The mutant p53 protein lacks suitable pockets for compound binding due to its smooth surface, posing a significant challenge in drug development. This characteristic has made TP53 one of the three major "undruggable" targets, alongside RAS and MYC. However, currently, there are two drugs on the market targeting RAS, which challenges the notion of its "undruggable" nature. There is hope that the next drug based on the principle of synthetic lethality can be approved and made available to benefit more patients.

References:

[1] CA Cancer J Clin, 2021.

[2] Journal of the National Cancer Center, 2022, 2(1).

[3] NCCN Ovarian Cancer 2023 V1.

[4] Ovarian Cancer Diagnosis and Treatment Guidelines (2022 edition).

[5] White Paper on the Diagnosis and Treatment Status of Ovarian Cancer in China (2022 edition).

[6] Advances in the Application of Precision Medicine in High-grade Serous Adenocarcinoma of the Ovary.
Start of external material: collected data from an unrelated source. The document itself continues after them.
(** Stability: among the entries of one score, the order of the input
    is kept. *)
Lemma insert_desc_stable (v : Q) (x : FAQ * Q) (l : list (FAQ * Q)) :
  filter (has_score v) (insert_desc x l) = filter (has_score v) (x :: l).
Proof.
  induction l as [| y l IH]; [reflexivity |].
  cbn [insert_desc]. destruct (Py.Qltb (snd x) (snd y)) eqn:E; [| reflexivity].
  apply Qltb_true in E.
  cbn [filter] in *. rewrite IH.
  destruct (has_score v x) eqn:Hx; [| reflexivity].
  destruct (has_score v y) eqn:Hy; [| reflexivity].
  unfold has_score in Hx, Hy.
  apply Qeq_bool_iff in Hx. apply Qeq_bool_iff in Hy.
  exfalso. rewrite Hx, Hy in E. exact (Qlt_irrefl _ E).
Qed.

Lemma sort_desc_stable (v : Q) (l : list (FAQ * Q)) :
  filter (has_score v) (sort_desc l) = filter (has_score v) l.
Proof.
  induction l as [| x l IH]; [reflexivity |].
  cbn [sort_desc fold_right]. fold (sort_desc l).
  rewrite insert_desc_stable. cbn [filter]. now rewrite IH.
Qed.

(** The head of the sorted list: an entry that nothing before it
    reaches and nothing after it beats comes out first. *)
Lemma insert_desc_head (x : FAQ * Q) (l : list (FAQ * Q)) :
  Forall (fun y => (snd y <= snd x)%Q) l -> hd_error (insert_desc x l) = Some x.
Proof.
  intros H. destruct l as [| y l]; [reflexivity |].
  inversion H as [| ? ? Hy _]; subst.
  cbn. apply Qltb_false in Hy. now rewrite Hy.
Qed.

Lemma sort_desc_head (pre post : list (FAQ * Q)) (x : FAQ * Q) :
  Forall (fun y => (snd y < snd x)%Q) pre ->
  Forall (fun y => (snd y <= snd x)%Q) post ->
  hd_error (sort_desc (pre ++ x :: post)) = Some x.
Proof.
  intros Hpre Hpost. induction pre as [| p pre IH].
  - cbn [app sort_desc fold_right]. fold (sort_desc post).
    apply insert_desc_head.
    apply Forall_forall. intros y Hy.
    apply (Permutation_in _ (sort_desc_perm post)) in Hy.
    rewrite Forall_forall in Hpost. now apply Hpost.
  - inversion Hpre as [| ? ? Hp Hpre']; subst.
    specialize (IH Hpre').
    cbn [app sort_desc fold_right]. fold (sort_desc (pre ++ x :: post)).
    destruct (sort_desc (pre ++ x :: post)) as [| y rest]; [discriminate |].
    cbn in IH. injection IH as ->.
    cbn [insert_desc]. apply Qltb_true in Hp. now rewrite Hp.
Qed.

End SortFacts.

(* ===================================================================== *)
(** * The lexical matcher                                                *)
(* ===================================================================== *)

Section Matcher.
Import SemanticSearch.
Import Spec.

Lemma score_faqs_filter (query intent : string) (threshold : Q) (faqs : list FAQ) :
  score_faqs query intent threshold faqs =
    filter (reaches threshold) (scored query intent faqs).
Proof.
  induction faqs as [| faq rest IH]; [reflexivity |].
  cbn [score_faqs scored map filter]. unfold reaches at 1. cbn [snd].
  destruct (Qle_bool threshold (Binary64.exact (faq_similarity query intent faq)));
    now rewrite IH.
Qed.

Lemma search_faqs_unfold (query : string) (faqs : list FAQ) (top_k : Z)
      (threshold : Q) :
  search_faqs query faqs top_k threshold =
    if blank query then []
    else Py.slice_to top_k
           (sort_desc (score_faqs query (fst (detect_intent query)) threshold faqs)).
Proof.
  unfold search_faqs, blank.
  destruct (PyStr.strip query); [reflexivity |].
  destruct (detect_intent query); reflexivity.
Qed.
(** [structs._sanity_check], run when the module is imported: [true] iff
    none of its assertions fails. *)
Definition sanity_check : bool :=
  (field_offset "stream_length" DictHeader_fields =? 64)%nat
  && (field_offset "check" DictHeader_fields =? 76)%nat
  && (field_offset "block_count" DictHeader_fields =? 84)%nat
  && (sizeof DictHeader_fields =? 96)%nat
  && (field_offset "next_block" BlockHeader_fields =? 0)%nat
  && (field_offset "block_length" BlockHeader_fields =? 4)%nat
  && (field_offset "unpacked_length" BlockHeader_fields =? 8)%nat
  && (sizeof BlockHeader_fields =? 12)%nat.

(** ** Python exceptions raised along the modelled paths *)

Inductive exn :=
| ValueError (msg : string)
| RuntimeError (msg : string)
| KeyError
| TypeError
| ZlibError
| UnicodeDecodeError
| OSError.

Inductive res (A : Type) :=
| Ok (a : A)
| Err (e : exn).
Arguments Ok {A} a.
Arguments Err {A} e.

(** Python [str] values: lists of code points. *)
Abbreviation text := (list Z).

Definition str_cp (s : string) : text :=
  map (fun c => Z.of_nat (nat_of_ascii c)) (list_ascii_of_string s).

(** [collections.namedtuple('BlockOffset', 'block offset')] *)
Record BlockOffset := BO { bo_block : Z; bo_offset : nat }.

(** ** A state and exception monad: Python methods that mutate [self] and
    may raise. *)

Definition SM (S A : Type) : Type := S -> res A * S.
Fudan Journal of Medical Sciences (Medical Edition), 1-10.

[7] Nature, 2011, 474(7353): 609-615.

[8] Cell cycle, 2013, 12(19): 3159-3164.

[9] Lancet, 2021 Jan 23; 397(10271): 281-292.

[10] Clinical Cancer Research, 2020, 26(18): 4767-4776.

[11] Journal of Clinical Oncology, 2016, 34(36): 4354-4361.

[12] Journal of Clinical Oncology, 2019, 37(15): S5513 [2021-10-24].

[13] Journal of Clinical Investigation, 2023; 133(2): e161544.